### [Records for this exercise]
--------------------------------

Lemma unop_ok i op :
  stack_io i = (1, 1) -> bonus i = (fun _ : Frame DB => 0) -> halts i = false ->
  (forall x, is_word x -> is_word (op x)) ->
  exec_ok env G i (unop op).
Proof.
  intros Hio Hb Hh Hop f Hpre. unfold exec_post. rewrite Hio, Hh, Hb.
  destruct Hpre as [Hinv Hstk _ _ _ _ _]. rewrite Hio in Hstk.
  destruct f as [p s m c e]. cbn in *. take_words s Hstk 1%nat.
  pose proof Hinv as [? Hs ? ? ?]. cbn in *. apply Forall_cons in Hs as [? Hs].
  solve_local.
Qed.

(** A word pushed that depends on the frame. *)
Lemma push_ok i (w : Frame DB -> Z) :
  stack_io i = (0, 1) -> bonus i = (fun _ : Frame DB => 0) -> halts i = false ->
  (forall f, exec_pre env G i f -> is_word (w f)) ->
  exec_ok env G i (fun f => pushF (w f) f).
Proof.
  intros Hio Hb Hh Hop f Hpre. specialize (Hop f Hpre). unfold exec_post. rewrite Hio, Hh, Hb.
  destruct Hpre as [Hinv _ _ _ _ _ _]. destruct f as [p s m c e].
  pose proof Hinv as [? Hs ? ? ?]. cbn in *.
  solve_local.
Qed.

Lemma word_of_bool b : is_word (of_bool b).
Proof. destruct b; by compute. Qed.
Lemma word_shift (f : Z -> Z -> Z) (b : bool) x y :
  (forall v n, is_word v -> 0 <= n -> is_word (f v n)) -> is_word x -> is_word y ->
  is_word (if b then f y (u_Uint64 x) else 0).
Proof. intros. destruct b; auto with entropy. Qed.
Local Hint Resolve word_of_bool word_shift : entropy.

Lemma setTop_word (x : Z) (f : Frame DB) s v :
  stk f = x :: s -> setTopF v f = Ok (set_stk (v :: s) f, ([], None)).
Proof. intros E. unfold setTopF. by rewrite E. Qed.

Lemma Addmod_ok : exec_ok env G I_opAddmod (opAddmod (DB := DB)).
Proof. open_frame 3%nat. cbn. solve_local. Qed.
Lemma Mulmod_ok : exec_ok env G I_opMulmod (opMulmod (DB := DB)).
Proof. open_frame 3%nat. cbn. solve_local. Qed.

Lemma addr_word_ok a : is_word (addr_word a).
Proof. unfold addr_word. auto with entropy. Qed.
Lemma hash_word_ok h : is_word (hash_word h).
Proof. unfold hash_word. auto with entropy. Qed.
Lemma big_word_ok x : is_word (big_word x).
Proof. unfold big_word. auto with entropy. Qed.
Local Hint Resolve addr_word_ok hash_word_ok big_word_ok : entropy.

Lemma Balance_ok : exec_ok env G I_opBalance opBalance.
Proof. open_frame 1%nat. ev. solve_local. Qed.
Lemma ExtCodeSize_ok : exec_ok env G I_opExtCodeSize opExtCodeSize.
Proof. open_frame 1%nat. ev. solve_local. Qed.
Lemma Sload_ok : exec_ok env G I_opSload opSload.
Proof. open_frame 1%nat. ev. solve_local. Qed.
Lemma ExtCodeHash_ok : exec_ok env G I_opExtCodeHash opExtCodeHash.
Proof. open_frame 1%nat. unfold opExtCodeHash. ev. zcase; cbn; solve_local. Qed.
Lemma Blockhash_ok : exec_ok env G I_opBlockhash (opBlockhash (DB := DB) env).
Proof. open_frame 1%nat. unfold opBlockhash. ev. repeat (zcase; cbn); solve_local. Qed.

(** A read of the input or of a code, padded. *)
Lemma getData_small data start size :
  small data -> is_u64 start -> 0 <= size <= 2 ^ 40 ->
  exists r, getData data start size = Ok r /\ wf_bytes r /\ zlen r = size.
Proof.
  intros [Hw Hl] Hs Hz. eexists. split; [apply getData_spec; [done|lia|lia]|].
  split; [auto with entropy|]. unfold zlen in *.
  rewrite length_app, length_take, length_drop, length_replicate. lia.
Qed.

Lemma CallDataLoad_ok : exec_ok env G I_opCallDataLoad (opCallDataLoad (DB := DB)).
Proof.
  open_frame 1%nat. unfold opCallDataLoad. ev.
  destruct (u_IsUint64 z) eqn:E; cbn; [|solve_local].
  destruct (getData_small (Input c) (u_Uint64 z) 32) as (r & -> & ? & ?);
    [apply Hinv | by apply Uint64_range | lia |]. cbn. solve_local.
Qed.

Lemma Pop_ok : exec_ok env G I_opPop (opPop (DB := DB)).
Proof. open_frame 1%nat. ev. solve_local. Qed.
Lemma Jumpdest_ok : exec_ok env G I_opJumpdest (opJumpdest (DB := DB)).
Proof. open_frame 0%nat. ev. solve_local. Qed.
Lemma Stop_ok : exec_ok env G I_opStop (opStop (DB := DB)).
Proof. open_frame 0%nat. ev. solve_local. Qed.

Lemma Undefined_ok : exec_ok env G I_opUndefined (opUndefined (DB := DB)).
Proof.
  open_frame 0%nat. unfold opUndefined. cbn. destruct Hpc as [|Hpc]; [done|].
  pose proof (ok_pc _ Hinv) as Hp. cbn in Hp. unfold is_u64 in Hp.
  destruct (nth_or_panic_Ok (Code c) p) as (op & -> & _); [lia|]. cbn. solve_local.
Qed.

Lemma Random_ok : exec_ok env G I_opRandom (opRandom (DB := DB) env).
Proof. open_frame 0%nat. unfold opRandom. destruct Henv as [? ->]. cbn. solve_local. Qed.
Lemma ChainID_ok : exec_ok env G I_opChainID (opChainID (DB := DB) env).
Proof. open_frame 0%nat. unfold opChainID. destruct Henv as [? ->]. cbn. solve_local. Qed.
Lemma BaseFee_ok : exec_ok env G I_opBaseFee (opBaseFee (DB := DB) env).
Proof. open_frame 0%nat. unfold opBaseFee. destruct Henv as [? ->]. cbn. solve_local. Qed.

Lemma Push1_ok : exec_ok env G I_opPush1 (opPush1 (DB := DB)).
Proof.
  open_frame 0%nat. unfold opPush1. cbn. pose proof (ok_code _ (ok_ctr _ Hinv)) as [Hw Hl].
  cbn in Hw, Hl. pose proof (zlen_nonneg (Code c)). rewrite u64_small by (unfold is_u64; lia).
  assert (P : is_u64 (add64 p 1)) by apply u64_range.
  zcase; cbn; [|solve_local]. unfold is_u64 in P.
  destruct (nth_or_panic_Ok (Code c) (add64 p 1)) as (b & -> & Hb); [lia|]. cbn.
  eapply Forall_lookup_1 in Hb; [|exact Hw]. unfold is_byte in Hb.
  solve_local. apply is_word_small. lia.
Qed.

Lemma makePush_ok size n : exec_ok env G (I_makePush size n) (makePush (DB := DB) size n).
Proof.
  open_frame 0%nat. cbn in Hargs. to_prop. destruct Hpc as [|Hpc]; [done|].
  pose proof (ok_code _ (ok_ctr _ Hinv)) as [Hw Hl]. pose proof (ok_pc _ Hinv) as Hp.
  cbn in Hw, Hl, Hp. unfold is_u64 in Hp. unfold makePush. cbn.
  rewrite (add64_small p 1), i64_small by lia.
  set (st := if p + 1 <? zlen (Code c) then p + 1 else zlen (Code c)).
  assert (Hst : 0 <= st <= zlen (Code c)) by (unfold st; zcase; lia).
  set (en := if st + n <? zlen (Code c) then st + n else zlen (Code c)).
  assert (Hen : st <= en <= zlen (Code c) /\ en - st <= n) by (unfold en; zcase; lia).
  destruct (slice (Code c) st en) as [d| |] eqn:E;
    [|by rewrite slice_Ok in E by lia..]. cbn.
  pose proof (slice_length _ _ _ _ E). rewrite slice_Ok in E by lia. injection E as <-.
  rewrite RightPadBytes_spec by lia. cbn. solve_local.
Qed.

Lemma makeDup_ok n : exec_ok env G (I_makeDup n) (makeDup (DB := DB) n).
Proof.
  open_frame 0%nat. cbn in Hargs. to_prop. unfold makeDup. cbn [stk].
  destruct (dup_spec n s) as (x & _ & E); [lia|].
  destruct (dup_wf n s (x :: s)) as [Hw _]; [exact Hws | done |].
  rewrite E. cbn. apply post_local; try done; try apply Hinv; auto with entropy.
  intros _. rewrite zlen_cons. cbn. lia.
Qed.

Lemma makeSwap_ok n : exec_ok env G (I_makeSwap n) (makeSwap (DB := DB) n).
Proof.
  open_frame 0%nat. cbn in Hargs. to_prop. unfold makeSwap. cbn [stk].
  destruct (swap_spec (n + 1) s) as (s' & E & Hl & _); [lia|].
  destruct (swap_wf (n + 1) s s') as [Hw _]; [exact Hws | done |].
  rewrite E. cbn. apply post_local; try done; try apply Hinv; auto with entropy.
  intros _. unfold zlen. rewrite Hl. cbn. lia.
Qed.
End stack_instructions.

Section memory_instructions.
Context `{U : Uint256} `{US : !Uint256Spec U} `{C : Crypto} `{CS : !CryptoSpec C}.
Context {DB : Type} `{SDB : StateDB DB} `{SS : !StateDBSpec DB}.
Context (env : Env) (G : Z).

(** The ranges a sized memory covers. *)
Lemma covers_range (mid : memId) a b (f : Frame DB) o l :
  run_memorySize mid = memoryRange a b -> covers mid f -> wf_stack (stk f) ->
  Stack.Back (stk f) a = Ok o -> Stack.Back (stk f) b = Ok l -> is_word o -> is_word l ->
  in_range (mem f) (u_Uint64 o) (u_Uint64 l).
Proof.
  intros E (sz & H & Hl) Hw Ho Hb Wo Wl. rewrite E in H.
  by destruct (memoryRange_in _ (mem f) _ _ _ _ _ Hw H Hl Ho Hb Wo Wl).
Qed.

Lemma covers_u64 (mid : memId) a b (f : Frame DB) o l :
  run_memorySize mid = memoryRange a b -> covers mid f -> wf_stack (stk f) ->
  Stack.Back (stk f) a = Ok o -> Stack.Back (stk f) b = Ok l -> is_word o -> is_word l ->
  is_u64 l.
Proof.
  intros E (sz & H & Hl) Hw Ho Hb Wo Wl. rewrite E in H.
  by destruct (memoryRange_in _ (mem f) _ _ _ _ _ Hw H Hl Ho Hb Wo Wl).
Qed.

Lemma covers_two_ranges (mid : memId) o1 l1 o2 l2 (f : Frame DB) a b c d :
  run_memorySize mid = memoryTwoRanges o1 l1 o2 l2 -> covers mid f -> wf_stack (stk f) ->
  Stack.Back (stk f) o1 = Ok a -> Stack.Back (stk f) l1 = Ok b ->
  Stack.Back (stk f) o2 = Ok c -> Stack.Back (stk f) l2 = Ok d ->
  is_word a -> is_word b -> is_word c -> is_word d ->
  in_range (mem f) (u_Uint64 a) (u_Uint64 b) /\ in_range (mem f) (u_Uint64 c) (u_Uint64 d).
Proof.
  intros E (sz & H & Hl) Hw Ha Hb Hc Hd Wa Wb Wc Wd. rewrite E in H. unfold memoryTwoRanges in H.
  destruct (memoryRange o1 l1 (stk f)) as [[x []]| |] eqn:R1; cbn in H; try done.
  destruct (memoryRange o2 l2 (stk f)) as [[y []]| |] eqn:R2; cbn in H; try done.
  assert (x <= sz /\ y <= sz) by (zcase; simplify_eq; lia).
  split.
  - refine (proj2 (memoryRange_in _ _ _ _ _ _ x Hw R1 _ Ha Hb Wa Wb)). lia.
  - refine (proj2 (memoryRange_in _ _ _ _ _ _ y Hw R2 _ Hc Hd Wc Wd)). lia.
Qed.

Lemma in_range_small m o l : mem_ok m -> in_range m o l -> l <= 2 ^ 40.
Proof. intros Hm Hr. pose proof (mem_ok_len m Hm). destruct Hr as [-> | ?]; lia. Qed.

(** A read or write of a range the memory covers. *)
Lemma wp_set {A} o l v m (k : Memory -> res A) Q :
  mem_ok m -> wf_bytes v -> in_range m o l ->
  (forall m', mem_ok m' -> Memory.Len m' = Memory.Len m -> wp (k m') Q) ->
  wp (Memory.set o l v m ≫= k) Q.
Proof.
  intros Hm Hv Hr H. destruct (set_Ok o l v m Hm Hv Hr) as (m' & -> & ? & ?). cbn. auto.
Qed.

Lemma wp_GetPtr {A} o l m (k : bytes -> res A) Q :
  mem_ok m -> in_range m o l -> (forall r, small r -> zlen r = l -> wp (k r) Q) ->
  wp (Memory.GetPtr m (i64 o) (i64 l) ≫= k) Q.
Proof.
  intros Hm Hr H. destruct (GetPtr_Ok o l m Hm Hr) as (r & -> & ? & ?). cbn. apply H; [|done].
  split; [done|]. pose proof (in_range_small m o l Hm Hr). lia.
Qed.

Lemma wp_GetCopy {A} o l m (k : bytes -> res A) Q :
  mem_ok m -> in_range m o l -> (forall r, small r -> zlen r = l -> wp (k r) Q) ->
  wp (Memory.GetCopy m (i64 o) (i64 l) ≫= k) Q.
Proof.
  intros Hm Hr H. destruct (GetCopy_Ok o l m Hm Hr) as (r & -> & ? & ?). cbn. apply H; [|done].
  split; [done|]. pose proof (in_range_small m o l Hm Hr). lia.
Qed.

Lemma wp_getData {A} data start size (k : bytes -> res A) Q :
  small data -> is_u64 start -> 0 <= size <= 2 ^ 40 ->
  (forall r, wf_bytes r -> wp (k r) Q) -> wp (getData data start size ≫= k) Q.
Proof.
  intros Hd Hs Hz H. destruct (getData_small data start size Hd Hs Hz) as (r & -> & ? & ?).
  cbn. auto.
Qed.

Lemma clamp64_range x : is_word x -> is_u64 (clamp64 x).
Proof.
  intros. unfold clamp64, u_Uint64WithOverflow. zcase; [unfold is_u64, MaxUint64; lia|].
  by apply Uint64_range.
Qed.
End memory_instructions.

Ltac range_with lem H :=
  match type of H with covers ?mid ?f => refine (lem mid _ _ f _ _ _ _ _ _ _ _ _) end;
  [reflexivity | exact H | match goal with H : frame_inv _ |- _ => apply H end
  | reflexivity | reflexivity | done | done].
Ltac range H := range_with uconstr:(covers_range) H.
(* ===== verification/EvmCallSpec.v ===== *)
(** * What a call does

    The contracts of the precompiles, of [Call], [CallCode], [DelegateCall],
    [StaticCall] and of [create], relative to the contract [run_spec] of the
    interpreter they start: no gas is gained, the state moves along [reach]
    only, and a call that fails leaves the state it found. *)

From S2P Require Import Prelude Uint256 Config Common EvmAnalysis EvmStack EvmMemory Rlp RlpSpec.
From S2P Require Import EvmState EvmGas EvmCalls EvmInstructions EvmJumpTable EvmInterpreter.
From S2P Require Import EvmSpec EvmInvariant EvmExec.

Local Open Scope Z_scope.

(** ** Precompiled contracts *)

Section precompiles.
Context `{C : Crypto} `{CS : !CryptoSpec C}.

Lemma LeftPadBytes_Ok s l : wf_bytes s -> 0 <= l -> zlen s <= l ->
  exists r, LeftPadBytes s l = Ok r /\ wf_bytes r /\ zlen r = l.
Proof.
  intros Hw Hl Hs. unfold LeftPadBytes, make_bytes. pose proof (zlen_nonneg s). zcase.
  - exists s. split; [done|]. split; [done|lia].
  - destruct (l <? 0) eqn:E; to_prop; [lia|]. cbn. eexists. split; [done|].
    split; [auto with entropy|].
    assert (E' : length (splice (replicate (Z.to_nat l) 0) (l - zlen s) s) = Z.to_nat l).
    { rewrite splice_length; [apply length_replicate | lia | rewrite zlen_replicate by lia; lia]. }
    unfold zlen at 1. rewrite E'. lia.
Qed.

--------------------------------

### [The problem]
Given the data above, transcribe exactly the lines from the one containing "intros Hio Hb Hh Hop f Hpre. specialize" down to the one containing "Lemma Addmod_ok : exec_ok", and no others.

### [Written reply]
  intros Hio Hb Hh Hop f Hpre. specialize (Hop f Hpre). unfold exec_post. rewrite Hio, Hh, Hb.
  destruct Hpre as [Hinv _ _ _ _ _ _]. destruct f as [p s m c e].
  pose proof Hinv as [? Hs ? ? ?]. cbn in *.
  solve_local.
Qed.

Lemma word_of_bool b : is_word (of_bool b).
Proof. destruct b; by compute. Qed.
Lemma word_shift (f : Z -> Z -> Z) (b : bool) x y :
  (forall v n, is_word v -> 0 <= n -> is_word (f v n)) -> is_word x -> is_word y ->
  is_word (if b then f y (u_Uint64 x) else 0).
Proof. intros. destruct b; auto with entropy. Qed.
Local Hint Resolve word_of_bool word_shift : entropy.

Lemma setTop_word (x : Z) (f : Frame DB) s v :
  stk f = x :: s -> setTopF v f = Ok (set_stk (v :: s) f, ([], None)).
Proof. intros E. unfold setTopF. by rewrite E. Qed.

Lemma Addmod_ok : exec_ok env G I_opAddmod (opAddmod (DB := DB)).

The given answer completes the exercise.